---------- Records supplied ----------

Lemma steps_ok w : world_ok w → world_ok (steps unmarshal w).
Proof.
  intros Hw. pose proof Hw as [H1 H2 H3 H4 H5]. pose proof (base_le _ H1) as Hlen. unfold steps. destruct (fphase (wf w)) as [|ro c r|newest c r| |u|u|u|why] eqn:Ep.
  - destruct (wwriting w) eqn:Ew; [done|]. unfold count in H3. rewrite Ep in H3. cbn [active Nat.b2n] in H3. rewrite Nat.add_0_r in H3.
    destruct (follow_ok _ _ H1 H3) as (Hl & Hwt & G & S_). split; cbn; try done.
    + unfold count. cbn. by rewrite Nat.add_1_r.
    + pose proof (lo_renames _ Hl) as Hr. unfold start_ok. cbn. fold (base (wlog w)). change (base (follow_ (wlog w))) with (base (wlog w)) in *. split_and!; try done.
      * unfold gen_file. change (base (follow_ (wlog w))) with (base (wlog w)). lia.
      * destruct (cur (wlog w)) as [k|] eqn:Ec; [right|by left]. unfold base. rewrite Ec. pose proof (lo_cur _ H1 k Ec). split; [done|lia].
  - unfold phase_ok in H4. rewrite Ep in H4. apply follower_step; try done; [by rewrite Ep|]. destruct H4 as (Hb & Hle & Hc & _). by split.
  - unfold phase_ok in H4. rewrite Ep in H4. destruct H4 as [(Hb & Hle & Hc & Ht & Ho & Hd) ->]. unfold start_. cbn [tail_read].
    rewrite <- foldl_app. destruct (ring_newest TailRecords (whole_lines (frot (wf w)) ++ whole_lines (content (wlog w) c))) as [Hk _]; [unfold TailRecords; lia|]. rewrite Hk.
    destruct (decode unmarshal _) as [rs|e] eqn:Ed.
    + apply follower_step; try done; [by rewrite Ep| |by exists rs]. unfold phase_ok. cbn [fphase]. unfold handle_ok, consumed, gave. destruct Hc as [->|[-> Hc]].
      * cbn. rewrite <- Hb, Nat.sub_diag. cbn. split_and!; [lia|lia| |done|by rewrite Hd]. by exists [].
      * destruct (lookup_lt_is_Some_2 _ _ Hc) as [s Hs]. cbn [fhandle fbase fnext fpartial fout fbatch ftext fowed app].
        assert (content (wlog w) (Some (fbase (wf w))) = s) as -> by (unfold content; by rewrite Hs). rewrite Nat.sub_diag, take_s_all. split_and!; [|lia|lia| | |done|by rewrite Hd; apply prefix_nil].
        -- rewrite Hb. unfold gen_file. lia.
        -- exists s. by rewrite take_s_all.
        -- exists []. by rewrite (right_id_L [] (++)).
    + destruct e; try done. apply ended_step; [done|by rewrite Ep| |].
      * apply active_ended; [by rewrite Ep|]. apply Hw.
      * apply began_ended; [by rewrite Ep|]. apply Hw.
  - destruct (wwriting w); [done|]. unfold phase_ok in H4. rewrite Ep in H4. destruct H4 as (Hh & Hg & Hb & Ho). apply follower_step; try done.
    + by rewrite Ep.
    + unfold phase_ok. cbn [fphase]. split; [exact Hh|]. split; [|by apply look_since]. unfold gave in *. by rewrite Hb in Hg.
    + unfold began_ok in *. by rewrite Ep in H5.
  - unfold phase_ok in H4. rewrite Ep in H4. destruct H4 as (Hh & Hg & Hu). assert (began (wf w)) as Hbg by (unfold began_ok in H5; by rewrite Ep in H5).
    assert (∀ f', began f' → phase_ok (wlog w) (if ugeneration u <? fnext f' then given f' else in_phase (Older u) f') →
              world_ok (set_follower (if ugeneration u <? fnext f' then given f' else in_phase (Older u) f') w)) as Hset.
    { intros f' Hb' Hp'. apply follower_step; try done; [by rewrite Ep|..]; by destruct (_ <? _). }
    apply read_on_ok; [done|by rewrite Ep|..].
    + intros Hn. apply Hset; [done|]. apply (rest_step (wlog w) (wf w)); try done. by left.
    + intros i off ls h partial rs Hs Ht Hd. apply Hset; [done|]. apply (rest_step (wlog w) (wf w)); try done. right. by exists i, off, ls, h, partial, rs.
  - unfold phase_ok in H4. rewrite Ep in H4. destruct H4 as (Hn & Hb & Hg & Hu & _ & Hlook). assert (began (wf w)) as Hbg by (unfold began_ok in H5; by rewrite Ep in H5).
    rewrite (proj2 (Nat.ltb_ge _ _)) in Hlook by done. destruct (Nat.ltb_spec 0 (ulost u)) as [Hlost|Hlost].
    { apply ended_step; [done|by rewrite Ep| |by right]. destruct Hg as (lines & Hd & Hc). exists lines. split; [exact Hd|]. cbn [ftext fbase given in_phase].
      rewrite Hc. apply lines_of_from. }
    destruct Hlook as [Hr Hcur]; [lia|]. unfold rotated_ok in Hr. destruct (urotated u) as [i|].
    + destruct Hr as [-> Hgen]. assert (gen_file (wlog w) (ugeneration u) = S (gen_file (wlog w) (fnext (wf w)))) as Hs by (unfold gen_file in *; lia).
      destruct (lookup_lt_is_Some_2 (files (wlog w)) (gen_file (wlog w) (fnext (wf w)))) as [s Hf]; [lia|].
      assert (content (wlog w) (Some (gen_file (wlog w) (fnext (wf w)))) = s) as -> by (unfold content; by rewrite Hf).
      destruct (decode unmarshal (whole_lines s)) as [rs|e] eqn:Ed.
      * apply follower_step; try done; [by rewrite Ep|]. split; [done|]. split; [|exact Hcur]. destruct Hg as (lines & Hd & Hc).
        exists (lines ++ whole_lines s). cbn [fout fbatch ftext with_batch in_phase fbase]. rewrite (decode_app _ _ _ Hd), Ed. split; [by rewrite app_assoc|].
        rewrite app_assoc, Hc, Hs. replace (S (gen_file (wlog w) (fnext (wf w))) - fbase (wf w)) with (S (gen_file (wlog w) (fnext (wf w)) - fbase (wf w))) by lia.
        symmetry. apply lines_of_snoc. by replace (fbase (wf w) + (gen_file (wlog w) (fnext (wf w)) - fbase (wf w))) with (gen_file (wlog w) (fnext (wf w))) by lia.
      * destruct e; try done. apply ended_step; [done|by rewrite Ep| |].
        -- apply active_ended; [by rewrite Ep|]. apply Hw.
        -- apply began_ended; [by rewrite Ep|]. apply Hw.
    + apply follower_step; try done; [by rewrite Ep|]. split; [done|]. split; [|exact Hcur]. cbn [fbase in_phase]. rewrite Hr. exact Hg.
  - unfold phase_ok in H4. rewrite Ep in H4. destruct H4 as (Hb & Hg & Hcur). assert (began (wf w)) as Hbg by (unfold began_ok in H5; by rewrite Ep in H5).
    unfold current_ok in Hcur. destruct (ucurrent u) as [c|] eqn:Ec.
    + destruct Hcur as (-> & Hc & Hp). set (f1 := at_file (Some (gen_file (wlog w) (ugeneration u), 0)) "" (S (ugeneration u)) (wf w)).
      destruct (lookup_lt_is_Some_2 _ _ Hc) as [s Hs].
      assert (handle_ok (wlog w) f1) as Hh1.
      { unfold handle_ok, f1. cbn. split; [unfold gen_file; lia|]. split; [lia|]. exists s. split; [done|]. split; [lia|by destruct s]. }
      assert (gave f1 (consumed (wlog w) f1)) as Hg1.
      { unfold consumed, f1. cbn [fhandle at_file fbase]. rewrite take_s_0. cbn. by rewrite (right_id_L [] (++)). }
      assert (world_ok (set_follower f1 w)) as Hw1.
      { assert (fphase f1 = Newer u) as Ep1 by done. apply follower_step; [done|by rewrite Ep|by rewrite Ep1| |by unfold began_ok; rewrite Ep1]. unfold phase_ok. rewrite Ep1.
        split; [done|]. split; [done|]. unfold current_ok. by rewrite Ec. }
      apply read_on_ok; [done|change (active (fphase (wf w)) = true); by rewrite Ep|done|]. intros i off ls h partial rs Hf Ht Hd. cbn [wf set_follower wlog] in *.
      pose proof Hf as Hf'. cbn in Hf'. injection Hf' as <- <-.
      destruct (read_end (wlog w) f1 _ _ ls h partial rs Hh1 Hg1 Hf Ht Hd) as (Hh2 & Hc2 & Hg2).
      change (set_follower ?f (set_follower f1 w)) with (set_follower f w). apply follower_step; try done; [by rewrite Ep|].
      apply given_waiting; [done|done|]. rewrite Hc2. exact Hp.
    + apply follower_step; try done; [by rewrite Ep|]. apply given_waiting.
      * unfold handle_ok. cbn. lia.
      * exact Hg.
      * exact Hcur.
  - done.
Qed.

----------

» Your task:
Your task is to restate, word for word, each line from the one that includes "change (set_follower ?f" to the end of the records, with both ends included and nothing else.

» Written answer:
      change (set_follower ?f (set_follower f1 w)) with (set_follower f w). apply follower_step; try done; [by rewrite Ep|].
      apply given_waiting; [done|done|]. rewrite Hc2. exact Hp.
    + apply follower_step; try done; [by rewrite Ep|]. apply given_waiting.
      * unfold handle_ok. cbn. lia.
      * exact Hg.
      * exact Hcur.
  - done.
Qed.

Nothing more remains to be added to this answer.